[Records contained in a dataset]
++++

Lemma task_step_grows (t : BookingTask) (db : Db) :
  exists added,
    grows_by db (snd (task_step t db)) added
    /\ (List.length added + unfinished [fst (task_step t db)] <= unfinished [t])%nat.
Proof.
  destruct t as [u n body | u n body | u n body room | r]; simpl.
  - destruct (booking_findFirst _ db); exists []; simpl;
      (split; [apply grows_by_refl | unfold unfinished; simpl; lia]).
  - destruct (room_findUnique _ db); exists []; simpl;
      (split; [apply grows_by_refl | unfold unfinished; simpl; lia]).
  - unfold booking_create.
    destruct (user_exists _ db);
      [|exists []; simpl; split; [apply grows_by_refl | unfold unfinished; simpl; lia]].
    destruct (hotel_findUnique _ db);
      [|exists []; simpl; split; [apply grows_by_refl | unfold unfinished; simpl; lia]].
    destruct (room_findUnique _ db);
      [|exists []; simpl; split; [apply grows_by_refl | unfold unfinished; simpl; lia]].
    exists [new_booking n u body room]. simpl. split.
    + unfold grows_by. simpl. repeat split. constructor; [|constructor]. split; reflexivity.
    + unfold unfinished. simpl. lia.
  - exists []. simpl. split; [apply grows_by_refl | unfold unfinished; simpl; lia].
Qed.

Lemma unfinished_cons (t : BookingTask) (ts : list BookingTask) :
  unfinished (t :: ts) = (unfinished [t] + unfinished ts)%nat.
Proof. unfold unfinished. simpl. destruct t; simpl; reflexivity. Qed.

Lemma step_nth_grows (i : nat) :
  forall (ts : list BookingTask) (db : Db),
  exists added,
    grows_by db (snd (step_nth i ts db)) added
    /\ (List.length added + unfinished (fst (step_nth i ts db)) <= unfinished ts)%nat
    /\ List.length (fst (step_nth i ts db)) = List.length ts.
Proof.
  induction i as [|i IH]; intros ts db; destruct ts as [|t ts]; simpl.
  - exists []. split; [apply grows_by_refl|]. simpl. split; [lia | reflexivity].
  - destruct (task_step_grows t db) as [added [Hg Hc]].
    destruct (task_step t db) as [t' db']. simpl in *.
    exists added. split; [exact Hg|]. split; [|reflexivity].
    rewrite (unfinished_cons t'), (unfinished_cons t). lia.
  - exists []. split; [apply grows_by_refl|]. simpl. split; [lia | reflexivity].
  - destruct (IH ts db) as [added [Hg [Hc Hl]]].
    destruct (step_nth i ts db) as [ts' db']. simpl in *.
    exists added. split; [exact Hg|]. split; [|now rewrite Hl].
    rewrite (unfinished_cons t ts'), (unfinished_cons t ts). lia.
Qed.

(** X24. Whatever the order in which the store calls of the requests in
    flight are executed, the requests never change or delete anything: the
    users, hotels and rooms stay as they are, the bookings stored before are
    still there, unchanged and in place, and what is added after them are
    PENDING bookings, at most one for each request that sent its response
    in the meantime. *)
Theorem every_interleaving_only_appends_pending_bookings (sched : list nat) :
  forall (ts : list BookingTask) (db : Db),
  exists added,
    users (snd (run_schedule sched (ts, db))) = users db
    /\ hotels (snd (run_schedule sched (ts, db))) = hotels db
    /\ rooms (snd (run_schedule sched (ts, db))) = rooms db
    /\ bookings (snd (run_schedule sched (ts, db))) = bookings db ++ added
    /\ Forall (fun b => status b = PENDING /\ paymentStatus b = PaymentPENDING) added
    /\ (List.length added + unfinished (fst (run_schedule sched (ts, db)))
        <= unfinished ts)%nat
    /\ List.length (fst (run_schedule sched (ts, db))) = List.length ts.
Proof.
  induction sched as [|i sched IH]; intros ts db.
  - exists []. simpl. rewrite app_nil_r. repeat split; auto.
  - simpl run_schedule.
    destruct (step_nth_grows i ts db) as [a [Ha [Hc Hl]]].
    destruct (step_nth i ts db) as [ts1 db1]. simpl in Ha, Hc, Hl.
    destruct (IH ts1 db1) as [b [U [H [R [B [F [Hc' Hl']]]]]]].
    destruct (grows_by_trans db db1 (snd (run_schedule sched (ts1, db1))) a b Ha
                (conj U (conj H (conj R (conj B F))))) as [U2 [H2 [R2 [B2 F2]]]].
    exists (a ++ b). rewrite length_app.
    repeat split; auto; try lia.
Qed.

++++

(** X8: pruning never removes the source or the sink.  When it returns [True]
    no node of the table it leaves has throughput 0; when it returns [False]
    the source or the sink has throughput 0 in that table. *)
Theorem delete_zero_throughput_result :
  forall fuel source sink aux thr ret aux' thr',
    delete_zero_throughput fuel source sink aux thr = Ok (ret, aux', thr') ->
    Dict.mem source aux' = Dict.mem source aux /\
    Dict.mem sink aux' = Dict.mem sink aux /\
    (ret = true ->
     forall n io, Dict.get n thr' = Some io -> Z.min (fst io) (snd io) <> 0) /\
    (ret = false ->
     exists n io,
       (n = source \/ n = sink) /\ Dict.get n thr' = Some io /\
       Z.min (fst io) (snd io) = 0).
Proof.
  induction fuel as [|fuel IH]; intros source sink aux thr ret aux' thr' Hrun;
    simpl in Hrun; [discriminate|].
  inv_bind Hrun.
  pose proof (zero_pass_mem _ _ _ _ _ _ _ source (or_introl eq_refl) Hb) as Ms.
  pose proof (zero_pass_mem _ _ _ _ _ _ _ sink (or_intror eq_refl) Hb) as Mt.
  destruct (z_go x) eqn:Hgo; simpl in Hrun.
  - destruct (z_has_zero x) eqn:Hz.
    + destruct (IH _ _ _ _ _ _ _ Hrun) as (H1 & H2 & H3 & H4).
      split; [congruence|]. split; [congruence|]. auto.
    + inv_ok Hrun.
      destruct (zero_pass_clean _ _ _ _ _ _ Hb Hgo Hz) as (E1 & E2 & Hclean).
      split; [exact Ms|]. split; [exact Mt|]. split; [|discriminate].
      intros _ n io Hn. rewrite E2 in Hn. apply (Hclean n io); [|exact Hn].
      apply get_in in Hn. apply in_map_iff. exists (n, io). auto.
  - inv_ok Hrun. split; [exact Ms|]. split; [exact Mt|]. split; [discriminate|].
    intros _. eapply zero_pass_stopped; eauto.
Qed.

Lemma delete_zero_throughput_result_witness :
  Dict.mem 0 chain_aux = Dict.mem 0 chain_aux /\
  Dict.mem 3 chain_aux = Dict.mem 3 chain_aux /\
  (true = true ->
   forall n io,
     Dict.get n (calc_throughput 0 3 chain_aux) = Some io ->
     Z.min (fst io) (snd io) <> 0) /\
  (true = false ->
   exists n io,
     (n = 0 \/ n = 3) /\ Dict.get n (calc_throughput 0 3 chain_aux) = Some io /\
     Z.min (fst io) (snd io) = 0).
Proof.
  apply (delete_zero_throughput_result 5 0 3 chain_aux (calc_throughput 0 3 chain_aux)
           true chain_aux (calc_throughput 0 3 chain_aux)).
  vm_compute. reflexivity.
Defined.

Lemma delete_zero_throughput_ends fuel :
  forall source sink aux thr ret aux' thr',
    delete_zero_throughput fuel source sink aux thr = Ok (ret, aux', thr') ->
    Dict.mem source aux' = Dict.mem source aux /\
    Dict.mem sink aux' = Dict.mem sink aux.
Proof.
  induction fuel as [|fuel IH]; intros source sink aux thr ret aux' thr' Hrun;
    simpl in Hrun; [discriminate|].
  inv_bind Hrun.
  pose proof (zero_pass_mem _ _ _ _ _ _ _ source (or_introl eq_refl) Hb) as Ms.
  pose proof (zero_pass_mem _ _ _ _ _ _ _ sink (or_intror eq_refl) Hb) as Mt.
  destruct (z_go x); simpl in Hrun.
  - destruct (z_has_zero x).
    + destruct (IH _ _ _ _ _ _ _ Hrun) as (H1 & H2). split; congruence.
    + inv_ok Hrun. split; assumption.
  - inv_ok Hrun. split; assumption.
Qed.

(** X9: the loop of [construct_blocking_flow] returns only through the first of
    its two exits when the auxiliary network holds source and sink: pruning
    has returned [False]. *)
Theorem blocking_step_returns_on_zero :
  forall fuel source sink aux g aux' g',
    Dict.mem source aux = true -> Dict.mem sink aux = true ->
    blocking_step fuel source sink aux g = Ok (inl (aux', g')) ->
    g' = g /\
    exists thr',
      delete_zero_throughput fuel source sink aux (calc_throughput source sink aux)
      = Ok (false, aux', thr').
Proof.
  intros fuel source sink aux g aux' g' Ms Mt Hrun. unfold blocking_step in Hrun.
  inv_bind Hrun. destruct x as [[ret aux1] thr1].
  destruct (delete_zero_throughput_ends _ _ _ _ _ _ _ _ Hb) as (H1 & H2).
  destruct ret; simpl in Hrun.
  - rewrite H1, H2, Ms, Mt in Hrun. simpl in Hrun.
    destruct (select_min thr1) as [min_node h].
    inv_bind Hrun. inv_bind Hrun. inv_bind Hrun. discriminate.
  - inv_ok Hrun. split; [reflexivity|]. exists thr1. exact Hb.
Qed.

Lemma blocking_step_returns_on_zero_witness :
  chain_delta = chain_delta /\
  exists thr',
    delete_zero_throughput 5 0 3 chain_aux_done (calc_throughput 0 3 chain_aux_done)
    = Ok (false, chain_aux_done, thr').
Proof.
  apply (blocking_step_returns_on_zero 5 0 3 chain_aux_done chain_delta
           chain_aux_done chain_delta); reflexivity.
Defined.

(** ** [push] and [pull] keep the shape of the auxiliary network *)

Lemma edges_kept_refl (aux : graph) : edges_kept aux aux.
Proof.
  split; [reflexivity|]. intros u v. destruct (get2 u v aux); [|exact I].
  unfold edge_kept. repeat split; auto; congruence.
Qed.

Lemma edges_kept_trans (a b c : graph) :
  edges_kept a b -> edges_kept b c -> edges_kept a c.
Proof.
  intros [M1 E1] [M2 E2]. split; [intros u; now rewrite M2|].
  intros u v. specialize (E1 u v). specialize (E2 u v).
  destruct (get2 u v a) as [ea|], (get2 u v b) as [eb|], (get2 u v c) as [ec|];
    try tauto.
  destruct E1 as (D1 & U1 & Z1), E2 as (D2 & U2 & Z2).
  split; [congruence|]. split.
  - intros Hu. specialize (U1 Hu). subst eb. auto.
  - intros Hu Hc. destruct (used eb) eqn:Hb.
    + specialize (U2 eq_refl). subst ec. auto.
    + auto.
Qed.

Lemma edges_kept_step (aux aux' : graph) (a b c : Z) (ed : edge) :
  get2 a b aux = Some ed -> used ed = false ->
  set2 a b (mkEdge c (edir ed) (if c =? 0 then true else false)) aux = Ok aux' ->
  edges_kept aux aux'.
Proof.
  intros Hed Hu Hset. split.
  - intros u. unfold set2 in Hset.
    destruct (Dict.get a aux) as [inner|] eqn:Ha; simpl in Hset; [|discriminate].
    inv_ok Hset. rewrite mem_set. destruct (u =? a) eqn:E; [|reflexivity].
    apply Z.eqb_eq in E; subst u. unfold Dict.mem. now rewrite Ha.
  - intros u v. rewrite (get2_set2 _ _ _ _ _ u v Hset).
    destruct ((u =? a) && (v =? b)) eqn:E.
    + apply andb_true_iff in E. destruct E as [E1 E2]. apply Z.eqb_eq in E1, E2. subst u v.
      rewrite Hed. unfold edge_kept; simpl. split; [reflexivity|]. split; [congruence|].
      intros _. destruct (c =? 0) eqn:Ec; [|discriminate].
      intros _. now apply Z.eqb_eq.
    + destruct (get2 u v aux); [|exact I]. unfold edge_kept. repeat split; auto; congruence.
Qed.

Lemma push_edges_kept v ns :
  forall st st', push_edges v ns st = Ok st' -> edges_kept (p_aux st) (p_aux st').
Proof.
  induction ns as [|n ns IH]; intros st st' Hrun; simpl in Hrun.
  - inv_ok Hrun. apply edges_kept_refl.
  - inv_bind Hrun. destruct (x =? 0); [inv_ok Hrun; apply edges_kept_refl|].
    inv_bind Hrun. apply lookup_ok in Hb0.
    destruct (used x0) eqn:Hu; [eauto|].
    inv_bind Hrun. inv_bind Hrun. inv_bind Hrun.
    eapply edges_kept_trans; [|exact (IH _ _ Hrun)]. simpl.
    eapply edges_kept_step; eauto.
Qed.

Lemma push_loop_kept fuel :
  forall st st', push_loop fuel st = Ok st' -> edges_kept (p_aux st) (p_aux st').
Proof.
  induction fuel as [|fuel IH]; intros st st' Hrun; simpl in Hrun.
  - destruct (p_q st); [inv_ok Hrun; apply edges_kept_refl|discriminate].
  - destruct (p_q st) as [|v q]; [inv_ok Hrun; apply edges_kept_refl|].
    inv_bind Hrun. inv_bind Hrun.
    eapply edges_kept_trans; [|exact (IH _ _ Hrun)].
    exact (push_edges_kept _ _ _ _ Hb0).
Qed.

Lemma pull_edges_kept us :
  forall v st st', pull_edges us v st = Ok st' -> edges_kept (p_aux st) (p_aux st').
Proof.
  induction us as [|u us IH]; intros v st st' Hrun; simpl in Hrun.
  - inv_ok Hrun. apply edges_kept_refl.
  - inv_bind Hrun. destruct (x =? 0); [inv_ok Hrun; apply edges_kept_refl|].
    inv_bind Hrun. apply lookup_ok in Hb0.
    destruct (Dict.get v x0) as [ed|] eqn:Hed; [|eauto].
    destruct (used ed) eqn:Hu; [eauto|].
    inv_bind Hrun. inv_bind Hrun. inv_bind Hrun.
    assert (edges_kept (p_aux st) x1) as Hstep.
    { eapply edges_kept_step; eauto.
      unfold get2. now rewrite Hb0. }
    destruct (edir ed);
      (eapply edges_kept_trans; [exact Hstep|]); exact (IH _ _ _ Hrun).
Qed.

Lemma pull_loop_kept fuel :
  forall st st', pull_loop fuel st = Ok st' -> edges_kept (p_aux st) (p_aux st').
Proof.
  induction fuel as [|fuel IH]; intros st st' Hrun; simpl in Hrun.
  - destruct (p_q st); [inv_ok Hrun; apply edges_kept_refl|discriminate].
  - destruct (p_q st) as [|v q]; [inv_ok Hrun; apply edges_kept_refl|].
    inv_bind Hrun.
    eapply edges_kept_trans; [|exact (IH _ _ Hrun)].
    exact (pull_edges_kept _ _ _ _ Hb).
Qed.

++++

WHAT IS BEING ASKED ::
Would you retype exactly the lines above, from the line with "set2 a b (mkEdge" to the line with "Lemma push_edges_kept v", with both end lines kept and nothing more?

SOLVED PROBLEM ::
  set2 a b (mkEdge c (edir ed) (if c =? 0 then true else false)) aux = Ok aux' ->
  edges_kept aux aux'.
Proof.
  intros Hed Hu Hset. split.
  - intros u. unfold set2 in Hset.
    destruct (Dict.get a aux) as [inner|] eqn:Ha; simpl in Hset; [|discriminate].
    inv_ok Hset. rewrite mem_set. destruct (u =? a) eqn:E; [|reflexivity].
    apply Z.eqb_eq in E; subst u. unfold Dict.mem. now rewrite Ha.
  - intros u v. rewrite (get2_set2 _ _ _ _ _ u v Hset).
    destruct ((u =? a) && (v =? b)) eqn:E.
    + apply andb_true_iff in E. destruct E as [E1 E2]. apply Z.eqb_eq in E1, E2. subst u v.
      rewrite Hed. unfold edge_kept; simpl. split; [reflexivity|]. split; [congruence|].
      intros _. destruct (c =? 0) eqn:Ec; [|discriminate].
      intros _. now apply Z.eqb_eq.
    + destruct (get2 u v aux); [|exact I]. unfold edge_kept. repeat split; auto; congruence.
Qed.

Lemma push_edges_kept v ns :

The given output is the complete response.